Sometimes, when the end of the weekend rolls around, people experience what we playfully call “Sunday scaries”--also known as Sunday night anxiety. It can be challenging for children and adults to transition from the weekend to the work or school week, provoking a predictable anxiety come Sunday evening.
If you notice yourself or your child dreading the end of the weekend, you may be suffering from Sunday night anxiety. The good news? With some helpful tips, you can master the beginning of a new week and overcome the dread of Sunday night.
At BLOOM, our mission is to identify the common challenges children and families face and meet them at their point of need with easy-to-access online resources. Our online courses feature topics such as Anxiety, Fear, Anxiety, Stress, and Phobia, Parenting a Needy Child, Emotional Control and Regulation, The Teenage Years, and more.
What is Sunday Night Anxiety?
With a predictable timeline, Sunday night anxiety often stems from not wanting to be where you need to be come Monday morning. This is usually the workplace for adults, and for children, it is school. Sometimes, the anxiety is rooted in boredom or the opposite; it stems from entering into the unpredictable on Monday.
Some people don’t like being in a busy, hectic work environment of too many people and find that the unpredictability and hecticness cause them anxiety. For children, Sunday night anxiety can be rooted in anxiety around upcoming tests or anxiety from social challenges at school.
For others, their work environment or classroom is too boring and stifling, causing them feelings of anxiousness about returning to that environment on Monday morning.
If you experience Sunday night anxiety, you may experience physical symptoms in addition to anxious thoughts. This can include a racing heartbeat, inability to quiet your thoughts, trouble sleeping, trembling, upset stomach, sweating, difficulty breathing, headache, and, in extreme cases, depression.
5 Tips to Eliminate Sunday Anxiety
There are plenty of helpful tips to overcome general anxiety. Aiming to spend time outdoors, engaging in social interaction, and having exciting plans on the calendar can all be useful tools to take your mind off anxious thoughts. When it comes to Sunday night anxiety specifically, try these helpful tips:
- Create a predictable Sunday night routine. Saving your favorite TV show or having a special Sunday night dinner as a family can give you a reason to look forward to Sunday and prepare your mind for Monday morning.

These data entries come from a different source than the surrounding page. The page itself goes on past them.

(** Whatever the text, the result is made of small letters, digits,
    underscores and hyphens, and no hyphen follows a hyphen. *)
Lemma normalize_isSlug text : isSlug (normalize text) = true.
Proof.
  unfold isSlug, normalize.
  rewrite replaceRuns_hyphens at 2. rewrite collapseHyphens_noDouble, andb_true_r.
  apply forallb_Forall_true.
  apply replaceRunsFrom_Forall; [repeat constructor | | constructor].
  set (s3 := replaceEach _ _ _).
  assert (Hup : Forall (fun d => isUpper d = false) s3).
  { apply replaceEach_Forall; [exact js_and_not_upper |].
    apply replaceRunsFrom_Forall;
      [exact js_hyphen_not_upper | apply toLowerCase_not_upper | constructor]. }
  assert (Hkept : Forall (fun c => isNotWordNorHyphen c = false)
                    (replaceRuns isNotWordNorHyphen 1 [] s3))
    by apply replaceRunsFrom_deletes.
  assert (Hup' : Forall (fun d => isUpper d = false)
                   (replaceRuns isNotWordNorHyphen 1 [] s3))
    by (apply replaceRunsFrom_Forall; [constructor | exact Hup | constructor]).
  clear Hup. induction Hkept as [|c s Hc _ IH]; [constructor |].
  inversion Hup'; subst. constructor; [| now apply IH].
  now apply kept_lower_is_slugChar.
Qed.

(** A normalized slug is left as it is. *)
Lemma normalize_fixed s : isSlug s = true -> normalize s = s.
Proof.
  unfold isSlug. rewrite andb_true_iff, forallb_Forall_true.
  intros [Hchars Hhyph]. unfold normalize.
  rewrite (toLowerCase_fixed isSlugChar) by (auto using lowerUnit_slugChar).
  rewrite (replaceRuns_fixed isWhiteSpace)
    by (eapply Forall_impl; [exact Hchars | apply slugChar_not_space]).
  rewrite replaceEach_fixed
    by (eapply Forall_impl; [exact Hchars | apply slugChar_not_ampersand]).
  rewrite (replaceRuns_fixed isNotWordNorHyphen)
    by (eapply Forall_impl; [exact Hchars | apply slugChar_kept]).
  rewrite replaceRuns_hyphens.
  apply collapseHyphens_fixed; [exact Hhyph | discriminate].
Qed.

(** ** [slugify] *)

Example slugify_hello_world :
  slugify (RString (js "Hello World!")) = js "hello-world".
Proof. reflexivity. Qed.

Example slugify_a_and_b : slugify (RString (js "A & B")) = js "a-and-b".
Proof. reflexivity. Qed.

Example slugify_kelvin_sign : slugify (RString [0x212A; 0xE9; 0xA0; 0x41]) = js "k-a".
Proof. reflexivity. Qed.

(** The result of [slugify] is a normalized slug, whatever the node. *)
Lemma slugify_isSlug v : isSlug (slugify v) = true.
Proof. unfold slugify. apply normalize_isSlug. Qed.

(** A slug is the slug of itself, whatever node it was derived from. *)
Lemma slugify_fixed_point v : slugify (RString (slugify v)) = slugify v.
Proof.
  change (slugify (RString (slugify v))) with (normalize (slugify v)).
  apply normalize_fixed, slugify_isSlug.
Qed.

(** Induction on nodes, with the items of an array. *)
Lemma ReactNode_nested_ind (P : ReactNode -> Prop) :
  (forall s, P (RString s)) ->
  (forall z, P (RNumber z)) ->
  (forall b, P (RBoolean b)) ->
  P RNull ->
  P RUndefined ->
  (forall t p c, P c -> P (RElement t p c)) ->
  (forall items, Forall P items -> P (RArray items)) ->
  forall v, P v.
Proof.
  intros Hs Hn Hb Hnull Hundef Hel Harr.
  fix IH 1. intros [s | z | b | | | t p c | items].
  - apply Hs.
  - apply Hn.
  - apply Hb.
  - apply Hnull.
  - apply Hundef.
  - apply Hel, IH.
  - apply Harr.
    exact ((fix items_ok (l : list ReactNode) : Forall P l :=
              match l with
              | [] => List.Forall_nil P
              | x :: l' => @List.Forall_cons _ P x l' (IH x) (items_ok l')
              end) items).
Qed.

Lemma extractTextFromElement_textContent (v : ReactNode) :
  arrayShaped v = true -> extractTextFromElement v = textContent v.
Proof.
  cut ((arrayShaped v = true -> extractTextFromElement v = textContent v)
       /\ match v with
          | RArray items =>
              Forall (fun item => arrayShaped item = true ->
                                  extractTextFromElement item = textContent item)
                items
          | _ => True
          end); [tauto |].
  induction v as [s | z | b | | | t p c IHc | items IHitems]
    using ReactNode_nested_ind; try (split; [discriminate | exact I]).
  - split; [| exact I].
    destruct c as [s | | | | | |items]; try discriminate; [reflexivity |].
    destruct IHc as [_ IHitems]. simpl. intros Hshape. f_equal.
    induction IHitems as [|item items Hitem _ IH]; [reflexivity |].
    simpl in Hshape. apply andb_true_iff in Hshape. destruct Hshape as [H1 H2].
    simpl. rewrite (IH H2). f_equal.
    destruct item; try discriminate; [reflexivity | now apply Hitem].
  - split; [discriminate |].
    eapply Forall_impl; [exact IHitems |]. intros item [Hitem _]. exact Hitem.
Qed.

Lemma itemShaped_text (item : ReactNode) :
  itemShaped item = true ->
  match item with
  | RString s => s
  | RElement _ _ _ => extractTextFromElement item
  | _ => []
  end = textContent item.
Proof.
  destruct item; try discriminate; [reflexivity |].
  apply extractTextFromElement_textContent.
Qed.

(** Every character that [extractTextFromElement] returns is a character
    of a string leaf. *)
Lemma extractTextFromElement_units (P : N -> Prop) (v : ReactNode) :
  Forall P (textContent v) -> Forall P (extractTextFromElement v).
Proof.
  cut ((Forall P (textContent v) -> Forall P (extractTextFromElement v))
       /\ match v with
          | RArray items =>
              Forall (fun item => Forall P (textContent item) ->
                                  Forall P (extractTextFromElement item)) items
          | _ => True
          end); [tauto |].
  induction v as [s | n | b | | | t p c IHc | items IHitems]
    using ReactNode_nested_ind; try (split; [constructor | exact I]).
  - split; [| exact I].
    destruct c as [s | | | | | |items]; try (intros _; constructor);
      [intros H; exact H |].
    destruct IHc as [_ IHitems]. simpl.
    induction IHitems as [|item items Hitem _ IH]; [constructor |].
    simpl. rewrite !Forall_app. intros [H1 H2]. split; [| now apply IH].
    destruct item; try constructor; [exact H1 | now apply Hitem].
  - split; [constructor |].
    eapply Forall_impl; [exact IHitems |]. intros item [Hitem _]. exact Hitem.
Qed.

(** The text [slugify] normalizes for a string, an element or an array:
    its characters are characters of string leaves, and on the shapes
    that are read in full it is the text of all string leaves. *)
Lemma slugify_reads (v : ReactNode) :
  isOtherValue v = false ->
  exists text,
    slugify v = normalize text
    /\ (forall P : N -> Prop, Forall P (textContent v) -> Forall P text)
    /\ (contentShaped v = true -> text = textContent v).
Proof.
  intros Hv. destruct v as [s | | | | | t p c | items]; try discriminate Hv.
  - exists s. repeat split; auto.
  - exists (extractTextFromElement (RElement t p c)).
    split; [reflexivity |]. split.
    + intros P. apply extractTextFromElement_units.
    + apply extractTextFromElement_textContent.
  - eexists. split; [reflexivity |]. split.
    + intros P. simpl. induction items as [|item items IH]; [constructor |].
      simpl. rewrite !Forall_app. intros [H1 H2]. split; [| now apply IH].
      destruct item; try constructor; [exact H1 |].
      now apply extractTextFromElement_units.
    + simpl. intros Hshape. f_equal.
      induction items as [|item items IH]; [reflexivity |].
      simpl in Hshape. apply andb_true_iff in Hshape.
      destruct Hshape as [H1 H2]. simpl. now rewrite IH, itemShaped_text.
Qed.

- Prioritize sleep. Get to bed early to feel good when you wake up Monday morning. Aiming for at least 8 hours of sleep will reduce Sunday night anxiety and other anxiety in general.
- Get some exercise and spend time outdoors. Every Sunday, make a point to get outside and get some exercise. A walk or bike ride in the fresh air will do wonders for your anxiety!
- Create a Monday to-do list. Often, Sunday night anxiety stems from a feeling of overwhelm about Monday morning. Writing down a to-do list and ord them starting at 1. This can help reduce anxious thoughts and help you have a clear plan to tackle Monday morning.
- Plan something fun for the upcoming week. Ask yourself, “What am I doing for fun this week?” Sometimes, the best way to tackle Monday is to have something to look forward to later in the week! Planning a social event, going out to dinner, planning an outdoor adventure, etc. will help you look forward to the week rather than dread it.
Help with Sunday Night Anxiety
Sunday night anxiety, and anxiety in general, can be frustrating at best and debilitating at worst. If your Sunday night anxiety significantly impacts your sleep or eating habits, it may be time to seek professional help.
If you or your child are experiencing mild anxiety around Sunday evenings and want to overcome that feeling of dread at the thought of Monday morning, the tips in this article can be effective.